- _Required action_
From the first line of the records below through the line containing "- An [async]", copy everything exactly and nothing more.

Data for the task: Begin

(** * DataMind AI: media codecs, error classifier, poller, countdown, chat and
      to-do reducers

    A shallow embedding of the TypeScript sources
    ([services/audioUtils], [services/errorUtils], [components/VideoGenerator],
    [components/VoiceGenerator], [components/Chatbot], [components/TodoManager],
    [components/ImageGenerator])
    together with the properties the specification states about them and
    further properties of the same code.

    Conventions.
    - A [Uint8Array] is a [list byte], the list of its elements; where the
      code looks at the buffer under the array it is the view
      ([AudioUtils.Uint8Array]). A JavaScript string is a [string] of 8-bit
      code units (which is exact for the binary strings handled by
      [atob]/[btoa] and for the ASCII literals of the sources).
    - A JavaScript [number] that the sources use as an integer is a [Z], and
      the arithmetic on it rounds as the doubles do ([round_double]); the
      wrap-around of the typed-array and [DataView] stores is written out.
      The quotients the PCM decoder computes are rationals.
    - Code that can throw returns a [result]; [Throw] carries the exception.
    - An [async] function is cut at its [await]: the part up to the remote
      call, and the part that runs when the call has settled, with what it
      settled with as an argument. Where nothing can happen in between that
      matters to the property, the two parts are run in one step. The state
      of a component (its React state, its refs, and the interval timers of
      the window it owns) is a record passed through.
    - What the platform or the parent component provides ([JSON.parse],
      [process.env.API_KEY], the callbacks of the parent, the polled service,
      the audio context) is a parameter.

    The first part holds the models, module by source file; the second part
    the properties. *)

From Stdlib Require Import ZArith QArith Qround Lia.
From Stdlib Require Import Ascii Strings.Byte.
From Stdlib Require String.
From stdpp Require Import base tactics option list strings pretty gmap.

Local Open Scope Z_scope.

(** ** JavaScript exceptions as an error monad *)

Inductive exn : Type :=
| TypeError
| RangeError
| SyntaxError
| InvalidCharacterError
| NotSupportedError
| IndexSizeError
| JsError (message : string).

Inductive result (A : Type) : Type :=
| Ok (a : A)
| Throw (e : exn).
Arguments Ok {A} a.
Arguments Throw {A} e.

#[global] Instance result_ret : MRet result := fun A a => Ok a.
#[global] Instance result_bind : MBind result := fun A B f m =>
  match m with
  | Ok a => f a
  | Throw e => Throw e
  end.
#[global] Instance result_fmap : FMap result := fun A B f m =>
  match m with
  | Ok a => Ok (f a)
  | Throw e => Throw e
  end.

(** ** Numbers

    A JavaScript number is an IEEE 754 double. Every integer up to 2^53 in
    magnitude is a double; beyond, the doubles are the integers with 53
    significant bits. [round_double z] is the double nearest to the integer
    [z], the one with the even significand when two are equally near, as the
    arithmetic of the language rounds; from 2^1024 on it stands for an
    infinity. *)
Definition round_double (z : Z) : Z :=
  let a := Z.abs z in
  if a <=? 2 ^ 53 then z
  else
    let e := Z.log2 a - 52 in
    let q := a / 2 ^ e in
    let r := a mod 2 ^ e in
    let half := 2 ^ (e - 1) in
    let q' :=
      if ((half <? r) || ((r =? half) && Z.odd q))%bool then q + 1 else q in
    Z.sgn z * (q' * 2 ^ e).

(** The integers that are numbers of the language. *)
Definition is_double (z : Z) : Prop :=
  round_double z = z /\ Z.abs z < 2 ^ 1024.

(** The number an operation gives whose exact result is the integer [z];
    [None] is a number that is not finite. *)
Definition double_of (z : Z) : option Z :=
  let d := round_double z in
  if Z.abs d <? 2 ^ 1024 then Some d else None.

(** [a * b] on numbers that are integers or not finite: a product with a
    factor that is not finite is not finite (an infinity or [NaN]). *)
Definition number_mul (a b : option Z) : option Z :=
  a ← a; b ← b; double_of (a * b).

(** The integer a [DataView] store makes of a number before it reduces it to
    its slot: 0 for a number that is not finite. *)
Definition integer_of (v : option Z) : Z := default 0 v.

(** ** Bytes *)

(** The store of a number into a [Uint8Array] slot or by [setUint8]: the value
    modulo 256. *)
Definition byte_of_Z (z : Z) : byte :=
  default x00 (Byte.of_N (Z.to_N (z mod 256))).

Definition Z_of_byte (b : byte) : Z := Z.of_N (Byte.to_N b).

(** [str.charCodeAt(i)] and [String.fromCharCode(c)] on 8-bit code units. *)
Definition charCode (a : ascii) : Z := Z.of_N (N_of_ascii a).
Definition fromCharCode (b : byte) : ascii := ascii_of_byte b.

Definition chars (s : string) : list ascii := String.list_ascii_of_string s.

(** White space and line terminators among the 8-bit code units. *)
Definition is_js_whitespace (c : ascii) : bool :=
  let n := N_of_ascii c in
  ((n =? 9) || (n =? 10) || (n =? 11) || (n =? 12) || (n =? 13) || (n =? 32)
   || (n =? 160))%N.
Lemma correction_row_corrected_witness :
  let st := set_transactions Sample.fresh [Sample.tesco; Sample.employer] in
  In (1, Sample.employer) (populate_correction_tab st "2024" EmptyString "EMPLO") /\
  "Pay" <> EmptyString /\ "Pay" <> category Sample.employer /\
  exists st',
    correct_transaction st 1 ("20 Jan 2024", "Employer", "2000.00", "None") (Some "Pay") false
      = Some st' /\
    transactions st' !! 1 = Some (set_category Sample.employer "Pay").
Proof.
  cbn zeta.
  assert (H : In (1, Sample.employer)
                (populate_correction_tab
                   (set_transactions Sample.fresh [Sample.tesco; Sample.employer])
                   "2024" EmptyString "EMPLO")) by (vm_compute; now left).
  split; [exact H|]. split; [discriminate|]. split; [discriminate|].
  destruct (correction_row_corrected _ _ _ _ _ _ "20 Jan 2024" "2000.00" "Pay" H
              ltac:(discriminate) ltac:(discriminate)) as (st' & Hrun & Hi & _).
  exists st'. split; [exact Hrun|exact Hi].
Defined.

(** ** The summary: totals, months and counts *)

Lemma same_money_filter (p : datetime -> float -> bool) (g : float -> float)
    (l1 l2 : list transaction) :
  same_money l1 l2 ->
  map (fun t => g (amount t)) (List.filter (fun t => p (date t) (amount t)) l1) =
  map (fun t => g (amount t)) (List.filter (fun t => p (date t) (amount t)) l2).
Proof.
  induction 1 as [|a b l1 l2 [Hd Ha] _ IH]; [reflexivity|].
  cbn [List.filter]. rewrite Hd, Ha.
  destruct (p (date b) (amount b)); cbn [map]; now rewrite IH, ?Ha.
Qed.
(* --------------------------------------------------------------------- *)
(** ** The host                                                            *)
(* --------------------------------------------------------------------- *)

(** What the tool reads from the Editor.js API object. *)
Record API := {
  styles_block : string;
  styles_loader : string;
  styles_input : string;
  getCurrentBlockIndex : Z;
}.

(** The calls the tool makes to its host, in the order it makes them. *)
Inductive HostCall :=
| StretchBlock (index : Z) (status : bool)
| ConsoleLog (message : string).

Record File := {
  name : string;
}.

(** [FileReader.result] when the load event fires. *)
Inductive ReaderResult :=
| ResultString (s : string)
| ResultOther.

(** The paste events, by their [type] (index.d.ts:629-660). *)
Inductive PasteEvent :=
| TagPaste (data : Element)
| PatternPaste (key : string) (data : string)
| FilePaste (file : File)
| OtherPaste (type : string).

(* --------------------------------------------------------------------- *)
(** ** The tool                                                            *)
(* --------------------------------------------------------------------- *)

Record SimpleImageCSS := {
  css_baseClass : string;
  css_loading : string;
  css_input : string;
  css_wrapper : string;
  css_imageHolder : string;
  css_caption : string;
}.

Record Nodes := {
  nodes_wrapper : option nat;
  nodes_imageHolder : option nat;
  nodes_image : option nat;
  nodes_caption : option nat;
}.

(** The names of [this.tunes]; they are the boolean keys of the data. *)
Inductive TuneName := TuneWithBorder | TuneStretched | TuneWithBackground.

Definition tune_name (n : TuneName) : string :=
  match n with
  | TuneWithBorder => "withBorder"
  | TuneStretched => "stretched"
  | TuneWithBackground => "withBackground"
  end.

Record Tune := {
  tune : TuneName;
  label : string;
}.

(** The state of a [SimpleImage] object, with the part of the world it acts
    on: the elements it created, the file reads it started and whose promise
    is not settled, and the calls it made to the host. *)
Record SimpleImage := {
  api : API;
  readOnly : bool;
  blockIndex : Z;
  _data : SimpleImageData;
  CSS : SimpleImageCSS;
  nodes : Nodes;
  tunes : list Tune;
  dom : Dom;
  reading : list File;
  calls : list HostCall;
}.

Definition with_data (v : SimpleImageData) (this : SimpleImage) : SimpleImage :=
  {| api := api this; readOnly := readOnly this; blockIndex := blockIndex this;
     _data := v; CSS := CSS this; nodes := nodes this; tunes := tunes this;
     dom := dom this; reading := reading this; calls := calls this |}.

Definition with_nodes (v : Nodes) (this : SimpleImage) : SimpleImage :=
  {| api := api this; readOnly := readOnly this; blockIndex := blockIndex this;
     _data := _data this; CSS := CSS this; nodes := v; tunes := tunes this;
     dom := dom this; reading := reading this; calls := calls this |}.

Definition with_tunes (v : list Tune) (this : SimpleImage) : SimpleImage :=
  {| api := api this; readOnly := readOnly this; blockIndex := blockIndex this;
     _data := _data this; CSS := CSS this; nodes := nodes this; tunes := v;
     dom := dom this; reading := reading this; calls := calls this |}.

Definition with_dom (v : Dom) (this : SimpleImage) : SimpleImage :=
  {| api := api this; readOnly := readOnly this; blockIndex := blockIndex this;
     _data := _data this; CSS := CSS this; nodes := nodes this; tunes := tunes this;
     dom := v; reading := reading this; calls := calls this |}.

Definition with_reading (v : list File) (this : SimpleImage) : SimpleImage :=
  {| api := api this; readOnly := readOnly this; blockIndex := blockIndex this;
     _data := _data this; CSS := CSS this; nodes := nodes this; tunes := tunes this;
     dom := dom this; reading := v; calls := calls this |}.

Definition call (c : HostCall) (this : SimpleImage) : SimpleImage :=
  {| api := api this; readOnly := readOnly this; blockIndex := blockIndex this;
     _data := _data this; CSS := CSS this; nodes := nodes this; tunes := tunes this;
     dom := dom this; reading := reading this; calls := calls this ++ [c] |}.

(** [get data()] (index.d.ts:683-685). *)
Definition data (this : SimpleImage) : SimpleImageData := _data this.

(** [set data(data)] (index.d.ts:692-707). *)
Definition set_data (data0 : SimpleImageData) (this : SimpleImage) : SimpleImage :=
  let data1 :=
    match url data0 with
    | Some u =>
        if truthy u then
          {| url := Some (decodeHTMLEntities u); caption := caption data0;
             withBorder := withBorder data0;
             withBackground := withBackground data0;
             stretched := stretched data0 |}
        else data0
    | None => data0
    end in
  let this := with_data (assign (assign no_properties (data this)) data1) this in
  let this :=
    match nodes_image (nodes this) with
    | Some image =>
        with_dom (alter (with_props (set_src (to_string (url (data this)))))
                    image (dom this)) this
    | None => this
    end in
  match nodes_caption (nodes this) with
  | Some cap =>
      with_dom (alter (with_props (set_innerHTML (to_string (caption (data this)))))
                  cap (dom this)) this
  | None => this
  end.

(** [this.data[tune]] and [this.data[tune] = v]. *)
Definition get_flag (n : TuneName) (d : SimpleImageData) : option bool :=
  match n with
  | TuneWithBorder => withBorder d
  | TuneStretched => stretched d
  | TuneWithBackground => withBackground d
  end.

Definition set_flag (n : TuneName) (v : bool) (d : SimpleImageData) : SimpleImageData :=
  match n with
  | TuneWithBorder =>
      {| url := url d; caption := caption d; withBorder := Some v;
         withBackground := withBackground d; stretched := stretched d |}
  | TuneStretched =>
      {| url := url d; caption := caption d; withBorder := withBorder d;
         withBackground := withBackground d; stretched := Some v |}
  | TuneWithBackground =>
      {| url := url d; caption := caption d; withBorder := withBorder d;
         withBackground := Some v; stretched := stretched d |}
  end.

(** The constructor (index.d.ts:421-497). The elements of a new tool are
    created by [render]; nothing is being read and no call was made. *)
Definition constructor (data0 : SimpleImageData) (api0 : API) (readOnly0 : bool)
  : SimpleImage :=
  let this :=
    {| api := api0;
       readOnly := readOnly0;
       blockIndex := getCurrentBlockIndex api0 + 1;
       _data := no_properties;
       CSS := {| css_baseClass := styles_block api0;
                 css_loading := styles_loader api0;
                 css_input := styles_input api0;
                 css_wrapper := "cdx-simple-image";
                 css_imageHolder := "cdx-simple-image__picture";
                 css_caption := "cdx-simple-image__caption" |};
       nodes := {| nodes_wrapper := None; nodes_imageHolder := None;
                   nodes_image := None; nodes_caption := None |};
       tunes := []; dom := []; reading := []; calls := [] |} in
  let this :=
    set_data
      {| url := Some (or_empty (url data0));
         caption := Some (or_empty (caption data0));
         withBorder := Some (or_false (withBorder data0));
         withBackground := Some (or_false (withBackground data0));
         stretched := Some (or_false (stretched data0)) |} this in
  with_tunes
    [ {| tune := TuneWithBorder; label := "Add Border" |};
      {| tune := TuneStretched; label := "Stretch Image" |};
      {| tune := TuneWithBackground; label := "Add Background" |} ] this.

(** The callback of [name.replace(/([A-Z])/g, ...)] in [_acceptTuneView]:
    an upper-case letter becomes a dash and the letter in lower case. *)
Definition is_upper (c : ascii) : bool :=
  (65 <=? nat_of_ascii c)%nat && (nat_of_ascii c <=? 90)%nat.

Fixpoint dashed (s : string) : string :=
  match s with
  | EmptyString => EmptyString
  | String c s' =>
      if is_upper c
      then String "-" (String (ascii_of_nat (nat_of_ascii c + 32)) (dashed s'))
      else String c (dashed s')
  end.

(** The modifier class of a tune on the image holder. *)
Definition modifier (this : SimpleImage) (n : TuneName) : string :=
  css_imageHolder (CSS this) +:+ "--" +:+ dashed (tune_name n).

Data for the task: End

- _Answer below_
(** * DataMind AI: media codecs, error classifier, poller, countdown, chat and
      to-do reducers

    A shallow embedding of the TypeScript sources
    ([services/audioUtils], [services/errorUtils], [components/VideoGenerator],
    [components/VoiceGenerator], [components/Chatbot], [components/TodoManager],
    [components/ImageGenerator])
    together with the properties the specification states about them and
    further properties of the same code.

    Conventions.
    - A [Uint8Array] is a [list byte], the list of its elements; where the
      code looks at the buffer under the array it is the view
      ([AudioUtils.Uint8Array]). A JavaScript string is a [string] of 8-bit
      code units (which is exact for the binary strings handled by
      [atob]/[btoa] and for the ASCII literals of the sources).
    - A JavaScript [number] that the sources use as an integer is a [Z], and
      the arithmetic on it rounds as the doubles do ([round_double]); the
      wrap-around of the typed-array and [DataView] stores is written out.
      The quotients the PCM decoder computes are rationals.
    - Code that can throw returns a [result]; [Throw] carries the exception.
    - An [async] function is cut at its [await]: the part up to the remote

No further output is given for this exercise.